» Work instructions:
The lines from the top of the records below through the one containing "- intros (tm & Htm & Hi)." are to be transcribed exactly, and nothing else is to be added.

» Records to use:
== Segment start ==

(** For a message with a Message-ID, membership in a thread is a link by id: a message of the
    thread replies to it or references it, or it replies to or references one of the thread. *)
Theorem isMessageInThread_spec message threadMessages mid :
  messageId message = Some mid →
  isMessageInThread message threadMessages = true ↔
  ∃ tm i, tm ∈ threadMessages ∧ messageId tm = Some i ∧ i ≠ [] ∧
    (inReplyTo tm = Some mid ∨ mid ∈ references tm ∨
     inReplyTo message = Some i ∨ i ∈ references message).
Proof.
  intros Hmid. unfold isMessageInThread. rewrite Hmid. simpl default.
  assert (∀ i, i ∈ threadMessageIds threadMessages ↔
    ∃ tm, tm ∈ threadMessages ∧ messageId tm = Some i ∧ i ≠ []) as Hids.
  { intros i. unfold threadMessageIds. rewrite list_elem_of_In, in_flat_map.
    setoid_rewrite <- list_elem_of_In. split.
    - intros (tm & Htm & Hi). exists tm. destruct (messageId tm) as [j|]; [|set_solver].
      destruct (truthy j) eqn:Ej; [|set_solver]. apply truthy_spec in Ej. set_solver.
    - intros (tm & Htm & Ei & Hi). exists tm. split; [done|]. rewrite Ei.
      rewrite (proj2 (truthy_spec i)) by done. set_solver. }
  rewrite !orb_true_iff, !existsb_exists. setoid_rewrite <- list_elem_of_In.
  setoid_rewrite andb_true_iff. setoid_rewrite orb_true_iff. setoid_rewrite bool_decide_eq_true.
  setoid_rewrite Hids. unfold opt_truthy. split.
  - intros [[(tm & Htm & Ht & Hl)|Hr]|(r & Hr & tm & Htm & Hi & Hne)].
    + destruct (messageId tm) as [i|] eqn:Ei; [|done]. apply truthy_spec in Ht.
      exists tm, i. naive_solver.
    + destruct (inReplyTo message) as [r|]; [|done].
      apply andb_true_iff in Hr as [_ Hr]. apply bool_decide_eq_true, Hids in Hr.
      destruct Hr as (tm & Htm & Hi & Hne). exists tm, r. auto 10.
    + exists tm, r. auto 10.
  - intros (tm & i & Htm & Hi & Hne & H).
    destruct H as [H|[H|[H|H]]]; [left; left|left; left|left; right|right].
    + exists tm. rewrite Hi. apply truthy_spec in Hne. auto.
    + exists tm. rewrite Hi. apply truthy_spec in Hne. auto.
    + rewrite H, bool_decide_true by (apply Hids; eauto). by rewrite (proj2 (truthy_spec i)).
    + exists i. eauto.
Qed.

(** ** The conversation tree: theorems *)

Section Trees.
Context (ms : list Message).
Hypothesis ids_NoDup : NoDup (id <$> ms).

(** The parent of a message, and the ids under a parent in message order. *)
Definition parent (m : Message) : option jsstr := findParent (messageMap ms) (nodeMap ms) m.

Definition kids (l : list Message) (a : option jsstr) : list jsstr :=
  id <$> filter (λ m, parent m = a) l.

Lemma nodeMap_spec r n : nodeMap ms !! r = Some n ↔ ∃ m, m ∈ ms ∧ id m = r ∧ n = new_node m.
Proof.
  unfold nodeMap. revert ids_NoDup. induction ms as [|m l IH] using rev_ind.
  { simpl. rewrite lookup_empty. set_solver. }
  rewrite foldl_app, fmap_app. simpl. intros (Hnd & Hd & _)%NoDup_app.
  destruct (decide (id m = r)) as [<-|Hne].
  - rewrite lookup_insert_eq. split; [intros [= <-]; exists m; set_solver|].
    intros (m' & Hm' & Hid & ->). f_equal. f_equal.
    apply elem_of_app in Hm' as [Hm'|Hm']; [|set_solver]. exfalso.
    apply (Hd (id m)); [|set_solver]. rewrite <- Hid. by apply list_elem_of_fmap_2.
  - rewrite lookup_insert_ne, IH by done. set_solver.
Qed.

Lemma findParent_ids m p : parent m = Some p → p ∈ id <$> ms.
Proof.
  assert (∀ ref p, lookup_node (messageMap ms) (nodeMap ms) ref = Some p → p ∈ id <$> ms) as H1.
  { unfold lookup_node. intros ref q. destruct (_ !! ref) as [m'|]; [|done].
    case_if; [|done]. intros [= <-]. apply bool_decide_eq_true in E as [n Hn].
    apply nodeMap_spec in Hn as (m2 & ? & <- & _). by apply list_elem_of_fmap_2. }
  assert (∀ refs p, first_node (messageMap ms) (nodeMap ms) refs = Some p → p ∈ id <$> ms) as H2.
  { induction refs as [|ref refs IH]; simpl; [done|]. intros q.
    destruct (lookup_node _ _ ref) eqn:E; [|apply IH]. intros [= <-]. by eapply H1. }
  unfold parent, findParent. intros H. destruct (inReplyTo m) as [r|]; [|by eapply H2].
  destruct (truthy r); [|by eapply H2].
  destruct (lookup_node _ _ r) eqn:E; [|by eapply H2]. simplify_eq. by eapply H1.
Qed.

(** Only the set of nodes matters to [findParent]. *)
Lemma findParent_dom mm h h' m :
  (∀ r, is_Some (h !! r) ↔ is_Some (h' !! r)) → findParent mm h m = findParent mm h' m.
Proof.
  intros H. assert (∀ r, lookup_node mm h r = lookup_node mm h' r) as H1.
  { intros r. unfold lookup_node. destruct (mm !! r); [|done].
    by rewrite (bool_decide_ext _ _ (H _)). }
  unfold findParent.
  assert (∀ refs, first_node mm h refs = first_node mm h' refs) as H2.
  { induction refs as [|r refs IH]; simpl; [done|]. by rewrite H1, IH. }
  rewrite H2. destruct (inReplyTo m); [|done]. by rewrite H1.
Qed.

(** The nodes of a tree hold the messages, each under its own id. *)
Definition holds (t : Tree) : Prop :=
  ∀ r, match nodes t !! r with
       | Some n => tn_message n ∈ ms ∧ id (tn_message n) = r
       | None => r ∉ id <$> ms
       end.

Lemma holds_alter t t' f r :
  nodes t' = alter f r (nodes t) → (∀ n, tn_message (f n) = tn_message n) → holds t → holds t'.
Proof.
  intros Ht' Hf H r'. specialize (H r'). rewrite Ht'.
  destruct (decide (r = r')) as [<-|]; [rewrite lookup_alter_eq|by rewrite lookup_alter_ne].
  destruct (nodes t !! r); simpl; [|done]. by rewrite Hf.
Qed.

Lemma holds_set_array t a l : holds t → holds (set_array t a l).
Proof.
  intros H. destruct a as [r|]; simpl; [|done].
  by apply (holds_alter t _ (set_children l) r).
Qed.

Lemma array_set_array t a l b :
  holds t → match a with Some r => r ∈ id <$> ms | None => True end →
  array (set_array t a l) b = if decide (a = b) then l else array t b.
Proof.
  intros Ht Ha. destruct a as [r|], b as [r'|]; simpl; try done.
  destruct (decide (r = r')) as [<-|Hne].
  - rewrite decide_True, lookup_alter_eq by done. specialize (Ht r).
    by destruct (nodes t !! r).
  - rewrite decide_False by congruence. by rewrite lookup_alter_ne.
Qed.

Lemma array_set_depth t f r b :
  (∀ n, tn_children (f n) = tn_children n) →
  array {| nodes := alter f r (nodes t); roots := roots t |} b = array t b.
Proof.
  intros Hf. destruct b as [r'|]; simpl; [|done].
  destruct (decide (r = r')) as [<-|]; [rewrite lookup_alter_eq|by rewrite lookup_alter_ne].
  destruct (nodes t !! r); simpl; [|done]. by rewrite Hf.
Qed.

Lemma holds_dom t r : holds t → is_Some (nodes t !! r) ↔ is_Some (nodeMap ms !! r).
Proof.
  intros Ht. specialize (Ht r). split.
  - intros [n Hn]. rewrite Hn in Ht. destruct Ht as [Hm Hr]. exists (new_node (tn_message n)).
    apply nodeMap_spec. eauto.
  - intros [n (m & Hm & <- & ->)%nodeMap_spec]. destruct (nodes t !! id m); [done|].
    destruct Ht. by apply list_elem_of_fmap_2.
Qed.

(** Linking puts every message in the array of its parent, in message order. *)
Lemma linkAll_arrays : holds (linkAll ms) ∧ ∀ a, array (linkAll ms) a = kids ms a.
Proof.
  unfold linkAll. assert (holds {| nodes := nodeMap ms; roots := [] |}) as H0.
  { intros r. simpl. destruct (nodeMap ms !! r) as [n|] eqn:E.
    - by apply nodeMap_spec in E as (m & ? & ? & ->).
    - intros (m & -> & Hm)%list_elem_of_fmap.
      assert (nodeMap ms !! id m = Some (new_node m)); [|congruence]. apply nodeMap_spec. eauto. }
  assert (∀ l t done, holds t → (∀ a, array t a = kids done a) →
    holds (foldl (link (messageMap ms)) t l) ∧
    ∀ a, array (foldl (link (messageMap ms)) t l) a = kids (done ++ l) a) as Hgen.
  { induction l as [|m l IH]; intros t done Ht Ha; simpl; [by rewrite app_nil_r|].
    rewrite cons_middle, app_assoc. apply IH; clear IH.
    - unfold link. case_match; [|by apply holds_set_array].
      eapply holds_alter; [done| |by apply holds_set_array]. done.
    - intros a. unfold link. rewrite (findParent_dom _ _ (nodeMap ms)) by (intros; by apply holds_dom).
      fold (parent m). unfold kids. rewrite filter_app, fmap_app, filter_cons, filter_nil.
      destruct (parent m) as [p|] eqn:Ep.
      + rewrite array_set_depth by done.
        rewrite array_set_array by (done || by eapply findParent_ids).
        repeat case_decide; simplify_eq; rewrite ?app_nil_r, ?Ha; done.
      + rewrite array_set_array by done.
        repeat case_decide; simplify_eq; rewrite ?app_nil_r, ?Ha; done. }
  apply (Hgen ms _ []); [done|]. intros [r|]; simpl; [|done].
  destruct (nodeMap ms !! r) as [n|] eqn:E; [|done]. by apply nodeMap_spec in E as (m & _ & _ & ->).
Qed.

(** A message is rooted at depth [k] when its chain of [k] parents ends in a root. *)
Inductive rooted : jsstr → nat → Prop :=
| rooted_root r : r ∈ kids ms None → rooted r 0
| rooted_step r p k : r ∈ kids ms (Some p) → rooted p k → rooted r (S k).

Inductive upn : nat → jsstr → jsstr → Prop :=
| upn_O x : upn 0 x x
| upn_S j x p r : x ∈ kids ms (Some p) → upn j p r → upn (S j) x r.

Lemma elem_of_kids r a : r ∈ kids ms a ↔ ∃ m, m ∈ ms ∧ id m = r ∧ parent m = a.
Proof.
  unfold kids. rewrite list_elem_of_fmap. setoid_rewrite list_elem_of_filter. naive_solver.
Qed.

Lemma message_eq m m' : m ∈ ms → m' ∈ ms → id m = id m' → m = m'.
Proof.
  intros [i Hi]%list_elem_of_lookup [j Hj]%list_elem_of_lookup Heq.
  assert (i = j) as ->; [|congruence].
  eapply NoDup_lookup; [apply ids_NoDup|rewrite list_lookup_fmap, Hi; done|].
  rewrite list_lookup_fmap, Hj. simpl. by rewrite Heq.
Qed.

Lemma kids_unique r a b : r ∈ kids ms a → r ∈ kids ms b → a = b.
Proof.
  intros (m & ? & Hm & <-)%elem_of_kids (m' & ? & Hm' & <-)%elem_of_kids.
  by rewrite (message_eq m m') by congruence.
Qed.

Lemma kids_NoDup a : NoDup (kids ms a).
Proof.
  unfold kids. eapply sublist_NoDup; [exact ids_NoDup|].
  apply fmap_sublist, sublist_filter.
Qed.

Lemma rooted_unique r j k : rooted r j → rooted r k → j = k.
Proof.
  intros H. revert k. induction H as [r Hr|r p j Hr _ IH]; intros k Hk; inversion Hk as [? H1|? q ? H1]; subst.
  - done.
  - by pose proof (kids_unique _ _ _ Hr H1).
  - by pose proof (kids_unique _ _ _ Hr H1).
  - pose proof (kids_unique _ _ _ Hr H1). simplify_eq. f_equal. eauto.
Qed.

Lemma upn_unique j x r r' : upn j x r → upn j x r' → r = r'.
Proof.
  intros H. revert r'. induction H as [|j x p r Hp _ IH]; intros r' Hr'; inversion Hr' as [|? ? q ? Hq]; subst.
  - done.
  - pose proof (kids_unique _ _ _ Hp Hq). simplify_eq. auto.
Qed.

(** A chain of parents visits a message at most once. *)
Lemma rooted_bound r k : rooted r k → k < length ms.
Proof.
  intros H. assert (∃ l, length l = S k ∧ NoDup l ∧ l ⊆ (id <$> ms) ∧
    ∀ x, x ∈ l → ∃ j, j ≤ k ∧ rooted x j) as (l & Hl & Hnd & Hsub & _).
  { assert (∀ r a, r ∈ kids ms a → r ∈ id <$> ms) as Hk.
    { intros ? ? (m & ? & <- & _)%elem_of_kids. by apply list_elem_of_fmap_2. }
    induction H as [r Hr|r p k Hr Hp IH].
    - exists [r]. split; [done|]. split; [apply NoDup_singleton|]. split; [set_solver|].
      intros x ->%list_elem_of_singleton. exists 0. split; [lia|by constructor].
    - destruct IH as (l & Hl & Hnd & Hsub & Hx). exists (r :: l). simpl.
      assert (rooted r (S k)) as Hrk by by econstructor.
      split; [lia|]. split; [|split; [set_solver|]].
      + constructor; [|done]. intros Hin. destruct (Hx r Hin) as (j & ? & Hj).
        pose proof (rooted_unique _ _ _ Hj Hrk). lia.
      + intros x [->|Hin]%elem_of_cons; [eauto|]. destruct (Hx x Hin) as (j & ? & ?).
        exists j. auto. }
  assert (length l ≤ length (id <$> ms)) as Hlen.
  { apply submseteq_length, NoDup_submseteq; [done|]. intros x Hx. by apply Hsub. }
  rewrite length_fmap in Hlen. lia.
Qed.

== Segment end ==

» Task response:
(** For a message with a Message-ID, membership in a thread is a link by id: a message of the
    thread replies to it or references it, or it replies to or references one of the thread. *)
Theorem isMessageInThread_spec message threadMessages mid :
  messageId message = Some mid →
  isMessageInThread message threadMessages = true ↔
  ∃ tm i, tm ∈ threadMessages ∧ messageId tm = Some i ∧ i ≠ [] ∧
    (inReplyTo tm = Some mid ∨ mid ∈ references tm ∨
     inReplyTo message = Some i ∨ i ∈ references message).
Proof.
  intros Hmid. unfold isMessageInThread. rewrite Hmid. simpl default.
  assert (∀ i, i ∈ threadMessageIds threadMessages ↔
    ∃ tm, tm ∈ threadMessages ∧ messageId tm = Some i ∧ i ≠ []) as Hids.
  { intros i. unfold threadMessageIds. rewrite list_elem_of_In, in_flat_map.
    setoid_rewrite <- list_elem_of_In. split.
    - intros (tm & Htm & Hi). exists tm. destruct (messageId tm) as [j|]; [|set_solver].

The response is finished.